Hope that is helpful

Active Learning

Hey classmates,

This will be a short blog post but I feel like it’s on a very important topic active learning.  As some of you know, I start PT school 3 weeks ago and we hit the ground running.  There has been a decent amount of totally new information (for me at least) thus far and I have found it fairly manageable and enjoyable.  I just wanted to touch on a few thoughts and give you guys some resources.

The first and biggest thought is Active Learning.  I think that now-a-days we have huge technological advances that can be leveraged to help us learn better but we also have the same age-old problems facing our education system, even in a doctoral level graduate program.  That is the tendency to learn passively, or just hear and receive information, usually in the form of power point presentations.  I’m not bashing slide show presentations for a mechanism to teach but I do think that it pushes most of us into this passive, “write things down because I’m hearing them” learning mode and that is really dangerous.  I said this was going to be short so I’ll hold to that promise.

While we can’t change the way we are taught at, we can change the way we learn.

I wanted to push/encourage all of you (myself included) to actively seek out knowledge in class and after class.  I have been using a resource for the last couple of years now that has been priceless (and free :P) called Khanacademy.org.  This website is a great tool for active learning–which to me, basically means learning information by challenging what you are hearing and being able to apply that information.  Khan academy allows you to stop, pause, think, rewind, fast forward through content at your own pace, which I think its huge.

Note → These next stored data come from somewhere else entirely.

(* ===== verification/Rollup.v ===== *)
(** Availability over a window.

    packages/core/src/status/rollup.ts adds up, in seconds, how long a
    subject spent in each kind of state, over one window and over the
    buckets of a chart. *)

From S2P Require Import Prelude Dates StatusKinds.

Record RollableInterval := MkInterval {
  interval_state : StatusState; interval_startedAt : Z; interval_endedAt : option Z }.

Inductive AvailabilityBucket := good | bad | degraded | unknown | excluded.

#[global] Instance AvailabilityBucket_eq_dec : EqDecision AvailabilityBucket.
Proof. solve_decision. Defined.

(** [BUCKET_BY_STATE] *)
Definition bucketOf (state : StatusState) : AvailabilityBucket :=
  match state with
  | st_up | st_joined | st_running | st_healthy | st_clear => good
  | st_down | st_interrupted | st_never_joined | st_stopped_unexpected => bad
  | st_degraded | st_drifting | st_stuck => degraded
  | st_suspect | st_unknown => unknown
  | st_excluded | st_stopped_expected => excluded
  end.

(** [Math.round(ms / 1000)] *)
Definition round_seconds (ms : Z) : Z := (ms + 500) / 1000.

Definition overlapSeconds (interval : RollableInterval) (dayStart dayEnd : Z) : Z :=
  let from := Z.max (interval_startedAt interval) dayStart in
  let until := Z.min (match interval_endedAt interval with Some e => e | None => dayEnd end) dayEnd in
  if until <=? from then 0 else round_seconds (until - from).

(** [{ ...totals, [bucket]: totals[bucket] + seconds }] *)
Definition add_seconds (bucket : AvailabilityBucket) (seconds : Z) (totals : Availability)
    : Availability :=
  match bucket with
  | good => MkAvailability (goodSeconds totals + seconds) (badSeconds totals)
              (degradedSeconds totals) (unknownSeconds totals) (excludedSeconds totals)
  | bad => MkAvailability (goodSeconds totals) (badSeconds totals + seconds)
              (degradedSeconds totals) (unknownSeconds totals) (excludedSeconds totals)
  | degraded => MkAvailability (goodSeconds totals) (badSeconds totals)
              (degradedSeconds totals + seconds) (unknownSeconds totals) (excludedSeconds totals)
  | unknown => MkAvailability (goodSeconds totals) (badSeconds totals)
              (degradedSeconds totals) (unknownSeconds totals + seconds) (excludedSeconds totals)
  | excluded => MkAvailability (goodSeconds totals) (badSeconds totals)
              (degradedSeconds totals) (unknownSeconds totals) (excludedSeconds totals + seconds)
  end.

Definition rollUpWindow (intervals : list RollableInterval) (start end_ : Z) : Availability :=
  fold_left
    (fun totals interval =>
       let seconds := overlapSeconds interval start end_ in
       if seconds =? 0 then totals
       else add_seconds (bucketOf (interval_state interval)) seconds totals)
    intervals EMPTY_AVAILABILITY.

Definition bucketStartsFor (range : StatusRange) (now : Z) : list Z :=
  let step := BUCKET_SECONDS range * 1000 in
  let count := RANGE_SECONDS range / BUCKET_SECONDS range in
  let current := now / step * step in
  let since := now - RANGE_SECONDS range * 1000 in
  map (fun index => if (index =? 0)%nat then since
                    else current - (count - 1 - Z.of_nat index) * step)
    (seq 0 (Z.to_nat count)).

Record BucketAvailability := MkBucket { bucket_start : string; bucket_availability : Availability }.

Fixpoint rollUpBuckets (intervals : list RollableInterval) (starts : list Z) (bucketSeconds : Z)
    : list BucketAvailability :=
  match starts with
  | [] => []
  | start :: rest =>
      MkBucket (toISOString start)
        (rollUpWindow intervals start
           (match rest with next :: _ => next | [] => start + bucketSeconds * 1000 end))
      :: rollUpBuckets intervals rest bucketSeconds
  end.

(** [availabilityOver] of packages/core/src/status/status.controller.ts. *)
Definition availabilityOver (intervals : list RollableInterval) (since until : Z) : Availability :=
  let clipped :=
    map (fun interval =>
           MkInterval (interval_state interval)
             (if interval_startedAt interval <? since then since else interval_startedAt interval)
             (Some (match interval_endedAt interval with Some e => e | None => until end)))
      intervals in
  if until <=? since then EMPTY_AVAILABILITY else rollUpWindow clipped since until.

(** ** Sums *)

Definition totalSeconds (a : Availability) : Z :=
  goodSeconds a + badSeconds a + degradedSeconds a + unknownSeconds a + excludedSeconds a.

Definition nonnegative (a : Availability) : Prop :=
  0 <= goodSeconds a /\ 0 <= badSeconds a /\ 0 <= degradedSeconds a /\ 0 <= unknownSeconds a
  /\ 0 <= excludedSeconds a.

(** The milliseconds of an interval inside a window. *)
Definition overlapMs (interval : RollableInterval) (start end_ : Z) : Z :=
  Z.max 0 (Z.min (match interval_endedAt interval with Some e => e | None => end_ end) end_
           - Z.max (interval_startedAt interval) start).

Lemma overlapSeconds_rounds interval start end_ :
  0 <= overlapSeconds interval start end_
  /\ Z.abs (1000 * overlapSeconds interval start end_ - overlapMs interval start end_) <= 500.
Proof.
  unfold overlapSeconds, overlapMs, round_seconds.
  set (until := Z.min _ end_). set (from := Z.max _ start). destruct (Z.leb_spec until from); lia.
Qed.

Lemma total_add bucket seconds totals :
  totalSeconds (add_seconds bucket seconds totals) = totalSeconds totals + seconds.
Proof. unfold totalSeconds. destruct bucket; simpl; lia. Qed.

Lemma nonnegative_add bucket seconds totals :
  0 <= seconds -> nonnegative totals -> nonnegative (add_seconds bucket seconds totals).
Proof. unfold nonnegative. destruct bucket; simpl; lia. Qed.

Definition sumZ (l : list Z) : Z := fold_right Z.add 0 l.

Lemma rollUpWindow_total intervals start end_ :
  totalSeconds (rollUpWindow intervals start end_)
  = sumZ (map (fun i => overlapSeconds i start end_) intervals)
  /\ nonnegative (rollUpWindow intervals start end_).
Proof.
  unfold rollUpWindow.
  enough (H : forall totals, nonnegative totals ->
    let final := fold_left (fun totals interval =>
       let seconds := overlapSeconds interval start end_ in
       if seconds =? 0 then totals
       else add_seconds (bucketOf (interval_state interval)) seconds totals) intervals totals in
    totalSeconds final = totalSeconds totals + sumZ (map (fun i => overlapSeconds i start end_) intervals)
    /\ nonnegative final).
  { destruct (H EMPTY_AVAILABILITY) as [H1 H2]; [by repeat split|]. split; [|exact H2].
    etransitivity; [exact H1|]. unfold totalSeconds. simpl. lia. }
  induction intervals as [|i intervals IH]; intros totals Hn; cbv zeta.
  { simpl. split; [lia|done]. }
  pose proof (overlapSeconds_rounds i start end_) as [Hpos _]. cbn [fold_left map].
  change (sumZ (?a :: ?l)) with (a + sumZ l).
  destruct (Z.eqb_spec (overlapSeconds i start end_) 0) as [H0|H0].
  - destruct (IH totals Hn) as [H1 H2]. split; [|done]. etransitivity; [exact H1|]. lia.
  - destruct (IH _ (nonnegative_add (bucketOf (interval_state i)) _ totals Hpos Hn)) as [H1 H2].
    split; [|done]. etransitivity; [exact H1|]. rewrite total_add. lia.
Qed.

(** Intervals that follow one another without a gap, from [from] on; the
    last one is open or ends at [until] or later. *)
Fixpoint chained (from until : Z) (intervals : list RollableInterval) : Prop :=
  match intervals with
  | [] => until <= from
  | i :: rest =>
      interval_startedAt i <= from
      /\ match interval_endedAt i with
         | None => rest = []
         | Some e => from <= e /\ match rest with
                                  | [] => until <= e
                                  | j :: _ => interval_startedAt j = e
                                  end
                     /\ chained e until rest
         end
  end.

(** What starts after the window adds nothing. *)
Lemma chained_past start until intervals : forall e i,
  head intervals = Some i -> interval_startedAt i = e -> chained e until intervals -> until <= e ->
  sumZ (map (fun i => overlapSeconds i start until) intervals) = 0.
Proof.
  induction intervals as [|i rest IH]; intros e i' Hi Hs Hch Hle; [done|]. injection Hi as <-.
  destruct Hch as [_ Hch]. cbn [map]. change (sumZ (?a :: ?l)) with (a + sumZ l).
  assert (Hzero : overlapSeconds i start until = 0).
  { unfold overlapSeconds. destruct (Z.leb_spec (Z.min (match interval_endedAt i with
      Some e => e | None => until end) until) (Z.max (interval_startedAt i) start)); [done|].
    destruct (interval_endedAt i); lia. }
  rewrite Hzero. destruct rest as [|j rest]; [done|].
  destruct (interval_endedAt i) as [e'|]; [|done]. destruct Hch as (Hee & Hj & Hch).
  rewrite (IH e' j eq_refl Hj Hch ltac:(lia)). done.
Qed.

Lemma chained_ms intervals : forall from until,
  from <= until -> chained from until intervals ->
  Z.abs (1000 * sumZ (map (fun i => overlapSeconds i from until) intervals) - (until - from))
  <= 500 * Z.of_nat (length intervals).
Proof.
  enough (H : forall start from until, start <= from <= until -> chained from until intervals ->
    match intervals with
    | [] => True
    | i :: _ => interval_startedAt i <= start \/ start <= from /\ interval_startedAt i = from
    end ->
    Z.abs (1000 * sumZ (map (fun i => overlapSeconds i start until) intervals)
           - (until - match intervals with
                      | [] => from
                      | i :: _ => Z.max start (interval_startedAt i)
                      end)) <= 500 * Z.of_nat (length intervals)).
  { intros from until Hle Hch. specialize (H from from until ltac:(lia) Hch).
    destruct intervals as [|i rest]; [simpl in *; lia|].
    destruct Hch as [Hs _]. specialize (H (or_introl Hs)).
    replace (Z.max from (interval_startedAt i)) with from in H by lia. exact H. }
  induction intervals as [|i rest IH]; intros start from until Hle Hch Hfirst.
  { simpl in *. lia. }
  destruct Hch as [Hs Hch]. cbn [map length]. change (sumZ (?a :: ?l)) with (a + sumZ l).
  pose proof (overlapSeconds_rounds i start until) as [_ Hr]. unfold overlapMs in Hr.
  destruct (interval_endedAt i) as [e|] eqn:Ee.
  - destruct Hch as (Hfe & Hnext & Hch). destruct rest as [|j rest].
    + simpl. change (sumZ []) with 0. lia.
    + destruct (Z.le_gt_cases e until) as [Heu|Heu].
      * specialize (IH start e until ltac:(lia) Hch ltac:(right; lia)). cbv beta iota in IH.
        rewrite Hnext in IH. lia.
      * rewrite (chained_past start until (j :: rest) e j eq_refl Hnext Hch ltac:(lia)). lia.
  - subst rest. simpl. change (sumZ []) with 0. lia.
Qed.

Lemma clip_overlap since until i :
  since < until ->
  overlapSeconds
    (MkInterval (interval_state i)
       (if interval_startedAt i <? since then since else interval_startedAt i)
       (Some (match interval_endedAt i with Some e => e | None => until end))) since until
  = overlapSeconds i since until.
Proof.
  intros H. unfold overlapSeconds. cbn [interval_startedAt interval_endedAt].
  replace (Z.max (if interval_startedAt i <? since then since else interval_startedAt i) since)
    with (Z.max (interval_startedAt i) since); [done|].
  destruct (Z.ltb_spec (interval_startedAt i) since); lia.
Qed.

Lemma availabilityOver_window intervals since until :
  since < until -> availabilityOver intervals since until = rollUpWindow intervals since until.
Proof.
  intros H. unfold availabilityOver. destruct (Z.leb_spec until since); [lia|].
  unfold rollUpWindow. generalize EMPTY_AVAILABILITY.
  induction intervals as [|i intervals IH]; intros totals; [done|]. cbn [map fold_left].
  rewrite clip_overlap by done. cbn [interval_state]. apply IH.
Qed.

(** when the stored intervals of a subject follow one another without a
    gap over a window, the availability reported for it accounts for the
    whole window: its five counts are not negative and add up to the length
    of the window, up to half a second of rounding for each interval. *)
Theorem availability_accounts_for_the_window intervals since until
    (Hwindow : since < until) (Hchain : chained since until intervals) :
  nonnegative (availabilityOver intervals since until)
  /\ Z.abs (1000 * totalSeconds (availabilityOver intervals since until) - (until - since))
     <= 500 * Z.of_nat (length intervals).
Proof.
  rewrite availabilityOver_window by done.
  destruct (rollUpWindow_total intervals since until) as [-> Hn].
  split; [exact Hn|]. apply chained_ms; [lia|exact Hchain].
Qed.

Lemma availability_accounts_for_the_window_witness :
  let intervals := [MkInterval st_up 0 (Some 5000); MkInterval st_down 5000 (Some 7400);
                    MkInterval st_up 7400 None] in
  nonnegative (availabilityOver intervals 1000 9000)
  /\ Z.abs (1000 * totalSeconds (availabilityOver intervals 1000 9000) - (9000 - 1000))
     <= 500 * Z.of_nat (length intervals).
Proof.
  apply (availability_accounts_for_the_window [MkInterval st_up 0 (Some 5000);
    MkInterval st_down 5000 (Some 7400); MkInterval st_up 7400 None] 1000 9000).
  - lia.
  - simpl. repeat split; lia.
Defined.

(** ** Buckets *)

Lemma bucketStartsFor_nth range now i :
  (i < Z.to_nat (RANGE_SECONDS range / BUCKET_SECONDS range))%nat ->
  nth_error (bucketStartsFor range now) i
  = Some (if (i =? 0)%nat then now - RANGE_SECONDS range * 1000
          else now / (BUCKET_SECONDS range * 1000) * (BUCKET_SECONDS range * 1000)
               - (RANGE_SECONDS range / BUCKET_SECONDS range - 1 - Z.of_nat i)
                 * (BUCKET_SECONDS range * 1000)).
Proof.
  intros Hi. unfold bucketStartsFor. rewrite nth_error_map.
  rewrite (nth_error_nth' _ 0%nat) by (rewrite length_seq; exact Hi).
  rewrite seq_nth by exact Hi. done.
Qed.

Lemma bucket_counts range :
  0 < BUCKET_SECONDS range /\ 2 <= RANGE_SECONDS range / BUCKET_SECONDS range
  /\ RANGE_SECONDS range = RANGE_SECONDS range / BUCKET_SECONDS range * BUCKET_SECONDS range.
Proof. destruct range; vm_compute; repeat split; congruence. Qed.

(** the buckets of a chart start at the start of its range, follow one
    another, and the last one holds the present: between two starts lies one
    bucket's width, except that the first bucket takes up the remainder and
    is up to twice as wide. *)
Theorem buckets_cover_the_range range now :
  let starts := bucketStartsFor range now in
  let width := BUCKET_SECONDS range * 1000 in
  length starts = Z.to_nat (RANGE_SECONDS range / BUCKET_SECONDS range)
  /\ head starts = Some (now - RANGE_SECONDS range * 1000)
  /\ (forall i a b, nth_error starts i = Some a -> nth_error starts (S i) = Some b ->
        if (i =? 0)%nat then width < b - a <= 2 * width else b - a = width)
  /\ exists l, nth_error starts (length starts - 1) = Some l /\ l <= now < l + width.
Proof.
  cbv zeta. destruct (bucket_counts range) as (Hb & Hc & Hr).
  set (count := RANGE_SECONDS range / BUCKET_SECONDS range) in *.
  set (width := BUCKET_SECONDS range * 1000) in *.
  assert (Hlen : length (bucketStartsFor range now) = Z.to_nat count)
    by (unfold bucketStartsFor; by rewrite length_map, length_seq).
  assert (Hnow : now / width * width <= now < now / width * width + width).
  { pose proof (Z.div_mod now width ltac:(lia)). pose proof (Z.mod_pos_bound now width ltac:(lia)). lia. }
  assert (Hrange : RANGE_SECONDS range * 1000 = count * width) by lia.
  split; [exact Hlen|]. split; [|split].
  - pose proof (bucketStartsFor_nth range now 0 ltac:(lia)) as H0.
    by destruct (bucketStartsFor range now); simplify_eq/=.
  - intros i a b Ha Hb'.
    assert (Hi : (S i < Z.to_nat count)%nat) by (rewrite <- Hlen; apply nth_error_Some; congruence).
    rewrite bucketStartsFor_nth in Ha, Hb' by lia. fold count width in Ha, Hb'.
    injection Hb' as <-. injection Ha as <-.
    destruct (Nat.eqb_spec i 0) as [->|Hne]; [|nia]. rewrite Hrange. cbn [Z.of_nat]. nia.
  - rewrite Hlen, bucketStartsFor_nth by (fold count; lia). fold count width.
    destruct (Nat.eqb_spec (Z.to_nat count - 1) 0) as [H|H]; [lia|].
    eexists. split; [done|]. rewrite Nat2Z.inj_sub, Z2Nat.id by lia. nia.
Qed.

Khan Academy is an online teaching system that has thousands of free videos that are taught by really smart people in a really simple and clean way.  The content ranges from general chemistry to art history and everything in between.  I have found it helpful to refresh myself on basic Biology principles and Chemistry already in PT school, as we learn Pharmacology and some intro Pathology.

 

I just wanted to push that resource across the table to you all.  I hope you check it out, it has been helpful for me and I hope its helpful for you.

 

Part 1: The Tuition Problem

The purpose of the post series is to create some discussion on a pretty hot topic in PT, high tuition.  More than anything I want to hear from others in the field and some students on some ideas.

This is a pretty hot topic among all professional students, especially us current DPT students. WARNING: I tend to be on the optimist side of the future of DPT discussion, theres a lot of negativity and confusion about the future of reimbursement, tuition, blah blah, the world is ending… That’s not what I’m about, I think the cream rises to the top, and the cream in health care is the best and most efficient (cheapest) patient care. PT is in a very unique position to deliver both of those things, as well as offer preventative care. The problem with the cost of DPT school has a massive trickling effect that eventually lands on the health care system as a whole.  For example, Joe Shmoe, DPT gets out of school with $100,000 of debt, he is going to have to do everything he can to make his $50,000 starting salary work.  In many outpatient settings I know there are productivity bonuses, so the more patients Joe Shmoe sees the more he makes.  He sees 2 or 3 patients and hour in order to make more to pay off his debt.  Its a vicious cycle for the PT and the patient.

 

I know there are some bright thinkers out there testing models on how we can lighten the financial burden and make our education better by casting some of that burden onto technology.  These are the people we need to look toward, these are the ideas that are going to change our profession.